WHAT IS EXPECTED
Beginning with the very first line, please reproduce the entries exactly through the line containing "From S2P Require Export Address ChainRpc.".

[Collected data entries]
(* ===== verification/SignMessage.v ===== *)
(** * SignMessage: messages signed with a transparent key ([src/src/rpc/signmessage.rs],
    [src/src/wallet/actor.rs])

    [signmessage] and [verifymessage]: the digest, the recoverable signature and its header byte, the
    gates before the actor derives a key, and the check against an address. Hashes, elliptic-curve
    signatures, base64 and the address codec are the crates'. *)

From S2P Require Export Keys.
From S2P Require Export Address ChainRpc.

(** The crates the code calls. A recovery is from a digest, a recovery id and 64 bytes, and fails on
    bytes that are no signature. The wallet database knows the derivation of an address it has
    recorded. *)
Class MessageCrypto `{WalletDb} := {
  secret_key : Type; public_key : Type;
  compact_size : Z → string;
  sha256 : string → string;
  sign_ecdsa_recoverable : string → secret_key → Z * string;
  recover_ecdsa : string → Z → string → option public_key;
  public_of : secret_key → public_key;
  address_of : public_key → TransparentAddress;
  base64_encode : string → string;
  base64_decode : string → option string;
  decode_transparent : ZNetwork → string → option TransparentAddress;
  encode_transparent : ZNetwork → TransparentAddress → string;
  address_metadata : db → account_uuid → TransparentAddress → result string (option (Z * Z));
  derive_secret_key : usk → Z → Z → result string secret_key;
}.

Section messages.
Context `{W : WalletDb} `{MC : !MessageCrypto}.

Definition MESSAGE_MAGIC : string := "Zcash Signed Message:" +:+ String (ascii_of_nat 10) "".
Definition message_preimage (message : string) : string :=
  compact_size (Z.of_nat (String.length MESSAGE_MAGIC)) +:+ MESSAGE_MAGIC
  +:+ compact_size (Z.of_nat (String.length message)) +:+ message.
Definition message_hash (message : string) : string := sha256 (sha256 (message_preimage message)).

(** [sign_message_with_key]: the header byte, then the 64 bytes. *)
Definition header_byte (recovery_id : Z) : ascii := ascii_of_nat (Z.to_nat (31 + recovery_id)).
Definition sign_message_with_key (k : secret_key) (message : string) : string :=
  let '(recovery_id, sig_bytes) := sign_ecdsa_recoverable (message_hash message) k in
  base64_encode (String (header_byte recovery_id) sig_bytes).

Definition is_script (t : TransparentAddress) : bool := match t with Address.ScriptHash _ => true | Address.PublicKeyHash _ => false end.
Definition verify_message (n : ZNetwork) (zcashaddress signature message : string) : result RpcError bool :=
  addr ← ok_or (decode_transparent n zcashaddress) (RpcError.type_error "Invalid address");
  if is_script addr then Err (RpcError.type_error "Address does not refer to key")
  else
    sig_bytes ← ok_or (base64_decode signature) (RpcError.invalid_address_or_key "Malformed base64 encoding");
    match sig_bytes with
    | String h rest =>
        if negb (String.length sig_bytes =? 65)%nat then Ok false
        else
          let header := byte_of h in
          if (27 <=? header) && (header <=? 30) then
            Err (RpcError.type_error "Uncompressed key signatures are not supported.")
          else if negb ((31 <=? header) && (header <=? 34)) then Ok false
          else
            match recover_ecdsa (message_hash message) (Z.land (header - 27) 3) rest with
            | Some pubkey => Ok (bool_decide (address_of pubkey = addr))
            | None => Ok false
            end
    | "" => Ok false
    end.

(** ** The methods *)

(** [signmessage]; [sign] is the actor's reply. *)
Definition signmessage (sign : WalletHandle → TransparentAddress → string → result RpcError string) (s : AppState)
    (wallet : option string) (req : RpcRequest) : result RpcError json :=
  t_addr ← require_str req 0 "signmessage requires a transparent address";
  message ← require_str req 1 "signmessage requires a message";
  w ← registry_get (as_registry s) wallet;
  addr ← ok_or (decode_transparent (wh_network w) t_addr)
           (RpcError.invalid_address_or_key "Invalid Zcash transparent address");
  if is_script addr then Err (RpcError.type_error "Address does not refer to key")
  else
    signature ← (if wh_actor_alive w then sign w addr message else Err (RpcError.misc "wallet actor is not running"));
    Ok (JString signature).
Definition verifymessage (s : AppState) (wallet : option string) (req : RpcRequest) : result RpcError json :=
  address ← require_str req 0 "verifymessage requires a transparent address";
  signature ← require_str req 1 "verifymessage requires a signature";
  message ← require_str req 2 "verifymessage requires a message";
  w ← registry_get (as_registry s) wallet;
  verified ← verify_message (wh_network w) address signature message;
  Ok (JBool verified).

(** [do_sign_message], at the clock reading [now]: the signature, and the custody after it. *)
Definition signing_key (n : ZNetwork) (c : Custody) (addr : TransparentAddress) : result RpcError secret_key :=
  account_id ← require_account c None;
  account_index ← ok_or (c_account_index c) private_keys_disabled;
  meta ← map_err RpcError.database_internal (address_metadata (c_db c) account_id addr);
  place ← ok_or meta (RpcError.wallet "Unknown address");
  k ← derive_usk n c account_index;
  map_err (λ e, RpcError.wallet ("transparent key derivation failed: " +:+ e)) (derive_secret_key k place.1 place.2).
Definition do_sign_message (n : ZNetwork) (now : Z) (c : Custody) (addr : TransparentAddress) (message : string) :
    result RpcError string * Custody :=
  let c := relock_if_expired now c in
  (k ← signing_key n c addr; Ok (sign_message_with_key k message), c).
End messages.
(* ===== verification/Actor.v ===== *)
(** * Actor: a wallet's loop ([src/src/wallet/actor.rs])

    The task that owns a wallet database: it connects, refuses an upstream it cannot trust, follows
    the tip, scans a batch at a time, services commands between batches, and waits out a backoff
    after a failure. What it does in a batch is [Engine]'s, in the transparent window [Window]'s,
    in a command mostly other files'. The upstream's and the system's answers are a stream, one for
    each call, and the requests that use a connection are listed as the actor makes them. *)

From S2P Require Import Issue.
From S2P Require Export Window Upstream.
From S2P Require Import Pacing Spend Network ChainRpc.

(** In nanoseconds. *)
Definition SYNC_ERROR_RETRY_INTERVAL : Z := 2 * 1000000000.

(** ** The calls the actor makes *)

(** On a connection: an error is also a call's timeout. *)
Class ActorSource (conn error : Type) := {
  server_info : conn → conn * result error ServerInfo;
  refresh_server_info : conn → conn * result error ServerInfo;
  block_scan_covers_transparent : conn → bool;
  (** By pool, Sapling first: root hashes with the heights that complete them. *)
  subtree_roots : conn → bool → conn * result error (list (string * Z));
  latest_block : conn → conn * result error (Z * string);
  subscribe_mempool : conn → conn * result error ();
  broadcast_tx : conn → string → conn * result error BroadcastOutcome;
  (** [anyhow!] and [Display]. *)
  anyhow : string → error;
  display : error → string;
}.
(** On the wallet's database. *)
Class ActorDb (T error node : Type) := {
  read_node : bool → string → result error node;
  put_subtree_roots : T → bool → list (Z * node) → T * result error ();
  update_chain_tip : T → Z → T * result error ();
  block_fully_scanned : T → option Z;
  unmined_raw_txs : T → Z → option (list (txid * string));
  stored_transaction : T → txid → option (result string string);
  tx_vout : txid → option (list (Z * string));
  tx_exists : T → txid → bool;
  unmined_txids : T → option (list txid);
}.
(** The actor's other parts, as this one sees them: creating the account at a birthday with the tree
    state below it ([Keys.v]), one pass of the enhancement drain, with whether more is left and
    whether it lost the connection ([Enhance.v]), building and storing a send ([Spend.v]), and the
    commands that use nothing but the wallet's own state. *)
(** The account adopted, left unadopted for good, or still to be created. *)
Inductive Creation := Adopted (account : Z) | Disowned | NotCreated.
Class ActorParts (T conn chain_state : Type) := {
  create_account : T → Z → chain_state → Z → T * Creation;
  enhance : T → Z → conn → T * (bool * bool);
  build_send : T → T * rpc string;
  local_command : Type;
  run_local : local_command → T → T;
}.
(** What is read from outside, by the number of reads before: the clock, the backoff's draw, the
    hub's answer to [acquire], and what a finished download of a range left. *)
Record Outside `{RangeOps} (conn error : Type) := {
  clock : nat → Z; draw : nat → Z; acquire : nat → result error conn; finished : nat → ScanRange → option Prefetched;
}.
Arguments clock {_ conn error} _ _.
Arguments draw {_ conn error} _ _.
Arguments acquire {_ conn error} _ _.
Arguments finished {_ conn error} _ _ _.

Record ActorConfig := {
  wc_network : ZNetwork; wc_transparent_enabled : bool; wc_initial_scan : Z; wc_gap_limit : Z; wc_batch_size : Z;
  wc_sync_interval : Z; wc_rebroadcast_interval : Z; wc_max_send_catchup_blocks : Z;
}.
(* ===== verification/ActorSpec.v ===== *)
(** * ActorSpec: the upstream is trusted before it is used, and a wedged wallet stops

    Whatever the turns of the loop, the hub and the upstream do, a connection is put to use only
    once its server passed the guards and no upgrade it never adopted is in force; a wallet that
    meets a reorg it cannot rewind past never scans again; and a failed pass is paced. *)

From S2P Require Import Issue EngineSpec WindowSpec Pacing Spend Network.
From S2P Require Export Actor.

Section actor.
Context `{RangeOps} `{AT : AddressTable} `{TL : !TransparentLibrary} {conn error chain_state node : Type}
        `{B : !Backend conn table error Z chain_state}.
Context `{HC : HexCodec} `{SRC : !ActorSource conn error} `{DB : !ActorDb table error node} `{PT : !ActorParts table conn chain_state}.
Context (activation : NetworkUpgrade → option Z) (branch_code : BranchId → Z) (branch_of : Z → option BranchId)
        (for_height : Z → BranchId).
Context (cfg : ActorConfig) (W : Outside conn error).
#[local] Abbreviation actor := (WalletActor conn).
#[local] Abbreviation found_in := (found activation branch_code branch_of for_height).
#[local] Abbreviation connect := (connect activation branch_code branch_of for_height cfg W).
#[local] Abbreviation connected := (connected activation branch_code branch_of for_height cfg W).
#[local] Abbreviation refresh_tip := (refresh_tip activation branch_code branch_of for_height).
#[local] Abbreviation refresh_or_drop := (refresh_or_drop activation branch_code branch_of for_height W).
#[local] Abbreviation sync_step := (sync_step activation branch_code branch_of for_height cfg W).
#[local] Abbreviation handle_commands := (handle_commands activation branch_code branch_of for_height cfg W).
#[local] Abbreviation handle_command := (handle_command activation branch_code branch_of for_height cfg W).
#[local] Abbreviation busy_pass := (busy_pass activation branch_code branch_of for_height cfg W).
#[local] Abbreviation idle_event := (idle_event activation branch_code branch_of for_height cfg W).
#[local] Abbreviation turn := (turn activation branch_code branch_of for_height cfg W).
#[local] Abbreviation run := (run activation branch_code branch_of for_height cfg W).
(** * adrg/check: the comparison engine and the validation functions

    A shallow embedding of the Go package [check]: the coercion layer
    and the emptiness primitive, the comparison engine, the runner, the
    validation functions and the string helpers, followed by the
    properties of its specification that were checked against it.

    Go values passed as [interface{}] are embedded as a tagged union
    ([value]) that keeps what the package inspects through [reflect]: the
    kind, the dynamic type, the payload, and the identity of reference
    values (pointers, slices, maps, channels, functions).  Errors are kept
    as the unevaluated [errors.New] / [fmt.Errorf] call, so that the
    template and the operands of a message can be read back. *)

From Stdlib Require Import ZArith List Bool Ascii String Lia.
From Stdlib Require Import Floats.SpecFloat.
Import ListNotations.

Local Open Scope string_scope.
Local Open Scope Z_scope.

Set Warnings "-register-all".

(** ** Go's runtime kinds and types *)

(** [reflect.Kind]. *)
Inductive Kind : Type :=
| Invalid | KBool
| Int | Int8 | Int16 | Int32 | Int64
| Uint | Uint8 | Uint16 | Uint32 | Uint64 | Uintptr
| Float32 | Float64
| Complex64 | Complex128
| KArray | KChan | KFunc | KInterface | KMap | KPtr | KSlice | KString
| KStruct | UnsafePointer.
(** A setter whose guard finds a value refuses and changes nothing. *)
Lemma write_once_guarded st x val :
  guard (node st) = Bound x ->
  write_once guard varname store val st
    = Raise (InstantiatedError (varname (node st))) st.
Proof.
  intros H. unfold write_once, bind, get_node. rewrite H. reflexivity.
Qed.

Lemma write_once_missing st val :
  guard (node st) = Missing ->
  write_once guard varname store val st = Raise AttributeError st.
Proof.
  intros H. unfold write_once, bind, get_node. rewrite H. reflexivity.
Qed.

Lemma write_once_unset st val :
  guard (node st) = PyNone ->
  write_once guard varname store val st
    = Return tt (mkState (store (node st) (of_py val)) (instances st) (roots st) (native st)).
Proof.
  intros H. unfold write_once, bind, get_node. rewrite H. reflexivity.
Qed.

End WriteOnceFacts.

(** The setters that test the attribute they store. *)
Lemma tk_reassignment st h val :
  HasTcl__tk (node st) = Bound h ->
  exists msg, HasTcl_set_tk val st = Raise (InstantiatedError msg) st.
Proof. intros H. eexists. apply write_once_guarded with (x := h). exact H. Qed.

Lemma tcl_varname_reassignment st s val :
  HasTcl__tcl_varname (node st) = Bound s ->
  exists msg, HasTcl_set_tcl_varname val st = Raise (InstantiatedError msg) st.
Proof. intros H. eexists. apply write_once_guarded with (x := s). exact H. Qed.

Lemma commands_reassignment st d val :
  HasTclCommands__tcl_commands (node st) = Bound d ->
  exists msg, HasTclCommands_set_commands val st = Raise (InstantiatedError msg) st.
Proof. intros H. eexists. apply write_once_guarded with (x := d). exact H. Qed.

Lemma children_reassignment st s val :
  HasChildren__children (node st) = Bound s ->
  exists msg, HasChildren_set_children val st = Raise (InstantiatedError msg) st.
Proof. intros H. eexists. apply write_once_guarded with (x := s). exact H. Qed.

Lemma parent_reassignment st p val :
  HasParent__parent (node st) = Bound p ->
  exists msg, HasParent_set_parent val st = Raise (InstantiatedError msg) st.
Proof. intros H. eexists. apply write_once_guarded with (x := p). exact H. Qed.

(** The [flags] setter does not look at the stored mapping: with
    [__flags] unbound it raises [AttributeError] whatever is stored, and
    were [__flags] bound to [None] it would replace a stored mapping. *)
Lemma flags_setter_ignores_stored st val :
  HasTclCommands__flags (node st) = Missing ->
  HasTclCommands_set_flags val st = Raise AttributeError st.
Proof. apply write_once_missing. Qed.

Lemma flags_setter_overwrites st d val :
  HasTclCommands__flags (node st) = PyNone ->
  HasTclCommands__tcl_flags (node st) = Bound d ->
  HasTclCommands__tcl_flags (node (final_state (HasTclCommands_set_flags val st)))
    = of_py val.
Proof.
  intros H _. unfold HasTclCommands_set_flags. rewrite write_once_unset by exact H.
  reflexivity.
Qed.

(** The body registered for [str] stores the marker-prefixed key followed
    by the tokens; the dispatcher never selects it. *)
Lemma addflag_str_stores st d key args :
  HasTclCommands__tcl_flags (node st) = Bound d ->
  addflag_str key args st
  = Return key
      (mkState (with_tcl_flags (node st)
                  (Bound (dict_set d key (VTuple (VStr ("-" ++ key) :: args)))))
         (instances st) (roots st) (native st)).
Proof.
  intros Hf. unfold addflag_str, HasTclCommands_flags, read, bind, get_node.
  rewrite Hf. reflexivity.
Qed.

Lemma addflag_unsupported key args st :
  addflag key args st = Raise NotImplementedError st.
Proof. reflexivity. Qed.

(** C6 (the code departs from it).  On a node whose flags mapping is
    stored, assigning [flags] again raises [AttributeError], not the
    re-instantiation error: the setter reads [__flags], which nothing
    binds, where its siblings read the attribute they store. *)
Theorem flags_reassignment_raises_AttributeError :
  HasTclCommands__tcl_flags node_with_flags
    = Bound [("text", VTuple [VStr "-text"; VStr "hi"])]
  /\ HasTclCommands_set_flags (Some []) (state_of node_with_flags)
     = Raise AttributeError (state_of node_with_flags).
Proof. split; reflexivity. Qed.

YOUR RESPONSE
(* ===== verification/SignMessage.v ===== *)
(** * SignMessage: messages signed with a transparent key ([src/src/rpc/signmessage.rs],
    [src/src/wallet/actor.rs])

    [signmessage] and [verifymessage]: the digest, the recoverable signature and its header byte, the
    gates before the actor derives a key, and the check against an address. Hashes, elliptic-curve
    signatures, base64 and the address codec are the crates'. *)

From S2P Require Export Keys.
From S2P Require Export Address ChainRpc.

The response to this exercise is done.